Work order.
All lines of the material that contain "endian" must be copied out.
[Task inputs Boundary: Start]
(* ===== verification/EncodeString.v ===== *)
(** [encoder_string.go] and the routines of [x/scanner] it adds to the scanners:
    the JSON spelling of a string.

    A destination slice is its bytes and the bytes of its spare capacity.  The
    short path writes whole words into the spare capacity: a store that leaves
    the result is a panic of the model. *)

From S2P Require Import Prelude Words Utf8 Scanner Lex Grammar StringRef Layout Decode.

(** ** The line separator scan (x/scanner/scan_generic.go) *)

(** [window[k+1] == 0x80 && (window[k+2] == 0xa8 || window[k+2] == 0xa9)] *)
Definition separator_tail (src : bytes) (k : nat) : res unit bool :=
  let* a := idx src (k + 1) in
  if a =? 0x80 then let* b := idx src (k + 2) in Ok ((b =? 0xa8) || (b =? 0xa9)) else Ok false.

(** [for candidates != 0 { ...; candidates &= candidates - 1 }] *)
Fixpoint candidate_loop (fuel : nat) (window : bytes) (candidates : Z) : res unit bool :=
  match fuel with
  | O => NoFuel
  | S fuel =>
      if candidates =? 0 then Ok false
      else
        let offset := Z.to_nat (TrailingZeros64 candidates / 8) in
        if (8 <=? offset)%nat then Ok false
        else
          let* hit := separator_tail window offset in
          if hit then Ok true else candidate_loop fuel window (Z.land candidates (candidates - 1))
  end.

(** [for i+10 <= len(src) { ... }]: a hit, or the position reached. *)
Fixpoint window_loop (fuel : nat) (src : bytes) (i : nat) : res unit (option nat) :=
  match fuel with
  | O => NoFuel
  | S fuel =>
      if (i + 10 <=? length src)%nat then
        let window := slice src i (i + 10) in
        let* hit := candidate_loop 65 window (byteEqMask (load64 window 0) 0xe2) in
        if hit then Ok None else window_loop fuel src (i + 8)
      else Ok (Some i)
  end.

(** [for i+2 < len(src) { ...; i++ }] *)
Fixpoint separator_loop (fuel : nat) (src : bytes) (i : nat) : res unit bool :=
  match fuel with
  | O => NoFuel
  | S fuel =>
      if (i + 2 <? length src)%nat then
        let* c := idx src i in
        let* hit := if c =? 0xe2 then separator_tail src i else Ok false in
        if hit then Ok true else separator_loop fuel src (S i)
      else Ok false
  end.

(** [bytes.IndexByte(src, 0xe2)] is the end of the run of other bytes. *)
Definition hasJSONLineSeparatorScalar (src : bytes) (start : nat) : res unit bool :=
  let src := drop start src in
  let i := advance (fun c => negb (c =? 0xe2)) src 0 in
  if (length src <=? i)%nat then Ok false
  else
    let* hit := if (i + 2 <? length src)%nat then separator_tail src i else Ok false in
    if hit then Ok true
    else
      let* r := window_loop (S (length src)) src (S i) in
      match r with
      | None => Ok true
      | Some i => separator_loop (S (length src)) src i
      end.

Definition validUTF8NoLineSeparatorFast (src : bytes) : res unit bool :=
  if Valid src then let* h := hasJSONLineSeparatorScalar src 0 in Ok (negb h) else Ok false.

(** ** Fused prefix copies (x/scanner/api.go, scan_default.go) *)

(** The position of the first byte to escape, and the destination after the
    copy; [None] is -1.  [overlap] says whether the two slices share storage. *)
Definition copy_prefix (scan : bytes -> nat -> nat) (overlap : bool) (dst src : bytes) : option (nat * bytes) :=
  if (length dst <? length src)%nat then None
  else if overlap then None
  else let stop := scan src 0%nat in Some (stop, take stop src ++ drop stop dst).

Definition CopyStringPrefix : bool -> bytes -> bytes -> option (nat * bytes) := copy_prefix scanStringSpecialScalar.
Definition CopyHTMLStringPrefix : bool -> bytes -> bytes -> option (nat * bytes) := copy_prefix scanEncodedHTMLSpecialScalar.

(** ** Short clean strings *)

(** Little-endian stores at an offset of a buffer. *)
Definition le_bytes (n : nat) (w : Z) : bytes := map (fun k => w / 2 ^ (8 * Z.of_nat k) mod 256) (seq 0 n).
Definition store (n : nat) (buf : bytes) (off : nat) (w : Z) : res unit bytes :=
  if (off + n <=? length buf)%nat then Ok (take off buf ++ le_bytes n w ++ drop (off + n) buf) else Panic.

(** Unsafe little-endian loads from a string. *)
Definition load (n : nat) (s : bytes) (off : nat) : res unit Z :=
  if (off + n <=? length s)%nat then Ok (le_word (slice s off (off + n))) else Panic.

(** The zero-padded word image of a string of at most seven bytes. *)
Definition short_word (s : bytes) : res unit Z :=
  let n := length s in
  if (4 <=? n)%nat then
    let* a := load 4 s 0 in
    let* b := load 4 s (n - 4) in
    Ok (Z.lor a (w64 (Z.shiftl b (Z.of_nat (n - 4) * 8))))
  else if (2 <=? n)%nat then
    let* a := load 2 s 0 in
    let* b := load 2 s (n - 2) in
    Ok (Z.lor a (w64 (Z.shiftl b (Z.of_nat (n - 2) * 8))))
  else load 1 s 0.

Definition special_mask (escapeHTML : bool) (w : Z) : Z :=
  if escapeHTML then htmlStringSpecialMask w else stringSpecialMask w.

(** The quoted string, in [n + 2] bytes of the spare capacity; [None] defers to
    the general path. *)
Definition appendShortCleanJSONString (spare s : bytes) (escapeHTML : bool) : res unit (option bytes) :=
  let n := length s in
  if (length spare <? n + 2)%nat then Ok None
  else
    let region := take (n + 2) spare in
    if (8 <=? n)%nat then
      let* w0 := load 8 s 0 in
      let* w1 := load 8 s (n - 8) in
      if negb (Z.lor (special_mask escapeHTML w0) (special_mask escapeHTML w1) =? 0) then Ok None
      else
        let region := <[0%nat := DQUOTE]> region in
        let* region := store 8 region 1 w0 in
        let* region := store 8 region (1 + n - 8) w1 in
        Ok (Some (<[(1 + n)%nat := DQUOTE]> region))
    else
      let* w := short_word s in
      if negb (Z.land (special_mask escapeHTML w) (w64 (Z.shiftl 1 (8 * Z.of_nat n)) - 1) =? 0) then Ok None
      else
        let w := Z.lor (w64 (Z.shiftl w 8)) DQUOTE in
        let* region :=
          if (6 <=? n)%nat then store 8 region 0 w
          else if (2 <=? n)%nat then
            let* region := store 4 region 0 (w mod 2 ^ 32) in
            store 4 region (n - 2) (Z.shiftr w (Z.of_nat (n - 2) * 8) mod 2 ^ 32)
          else store 2 region 0 (w mod 2 ^ 16) in
        Ok (Some (<[(1 + n)%nat := DQUOTE]> region)).

(** ** The encoder *)

Definition encodeHexDigits : bytes := Eval cbv in bs "0123456789abcdef".
Definition hex_digit (n : Z) : Z := default 0 (encodeHexDigits !! Z.to_nat n).

(** The [switch] on an ASCII byte to escape. *)
Definition escape_ascii (c : Z) : bytes :=
  if c =? DQUOTE then [BSLASH; DQUOTE]
  else if c =? BSLASH then [BSLASH; BSLASH]
  else if c =? 8 then [BSLASH; "b"%ch]
  else if c =? 12 then [BSLASH; "f"%ch]
  else if c =? 10 then [BSLASH; "n"%ch]
  else if c =? 13 then [BSLASH; "r"%ch]
  else if c =? 9 then [BSLASH; "t"%ch]
  else [BSLASH; "u"%ch; "0"%ch; "0"%ch; hex_digit (Z.shiftr c 4); hex_digit (Z.land c 0xF)].

Definition escape_separator (r : Z) : bytes :=
  [BSLASH; "u"%ch; "2"%ch; "0"%ch; "2"%ch; hex_digit (Z.land r 0xF)].

Definition is_separator (r : Z) : bool := (r =? 0x2028) || (r =? 0x2029).

Definition next_stop (unicodeClean escapeHTML : bool) (s : bytes) (i : nat) : nat :=
  if unicodeClean && escapeHTML then scanEncodedHTMLSyntaxScalar s i
  else if unicodeClean then scanStringSyntax s i
  else if escapeHTML then scanEncodedHTMLSpecialScalar s i
  else scanStringSpecial s i.

Fixpoint encode_loop (fuel : nat) (unicodeClean escapeHTML : bool) (s : bytes) (i start : nat) (dst : bytes) : res unit bytes :=
  match fuel with
  | O => NoFuel
  | S fuel =>
      let finish := Ok (dst ++ drop start s ++ [DQUOTE]) in
      if (length s <=? i)%nat then finish
      else
        let i := next_stop unicodeClean escapeHTML s i in
        if (length s <=? i)%nat then finish
        else
          let* c := idx s i in
          if c <? 0x80 then
            encode_loop fuel unicodeClean escapeHTML s (S i) (S i) (dst ++ slice s start i ++ escape_ascii c)
          else
            let (r, size) := DecodeRune (drop i s) in
            if (r =? RuneError) && (size =? 1)%nat then
              encode_loop fuel unicodeClean escapeHTML s (S i) (S i) (AppendRune (dst ++ slice s start i) RuneError)
            else if is_separator r then
              encode_loop fuel unicodeClean escapeHTML s (i + size) (i + size) (dst ++ slice s start i ++ escape_separator r)
            else encode_loop fuel unicodeClean escapeHTML s (i + size) start dst
  end.

(** The general path after the prefix: [start] is where the bytes not yet
    copied begin. *)
Definition encode_rest (escapeHTML : bool) (s : bytes) (first start : nat) (dst : bytes) : res unit bytes :=
  let* c := idx s first in
  let* unicodeClean := if 0x80 <=? c then validUTF8NoLineSeparatorFast (drop first s) else Ok false in
  encode_loop (S (length s)) unicodeClean escapeHTML s first start dst.

(** [slices.Grow]: the spare capacity after room for [n] bytes is made. *)
Definition grow (spare : bytes) (n : nat) : bytes :=
  if (n <=? length spare)%nat then spare else spare ++ replicate (n - length spare) 0.

Definition fusedCopyMinBytes : nat := 16.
[Task inputs Boundary: End]
Response area.
(** Little-endian stores at an offset of a buffer. *)
(** Unsafe little-endian loads from a string. *)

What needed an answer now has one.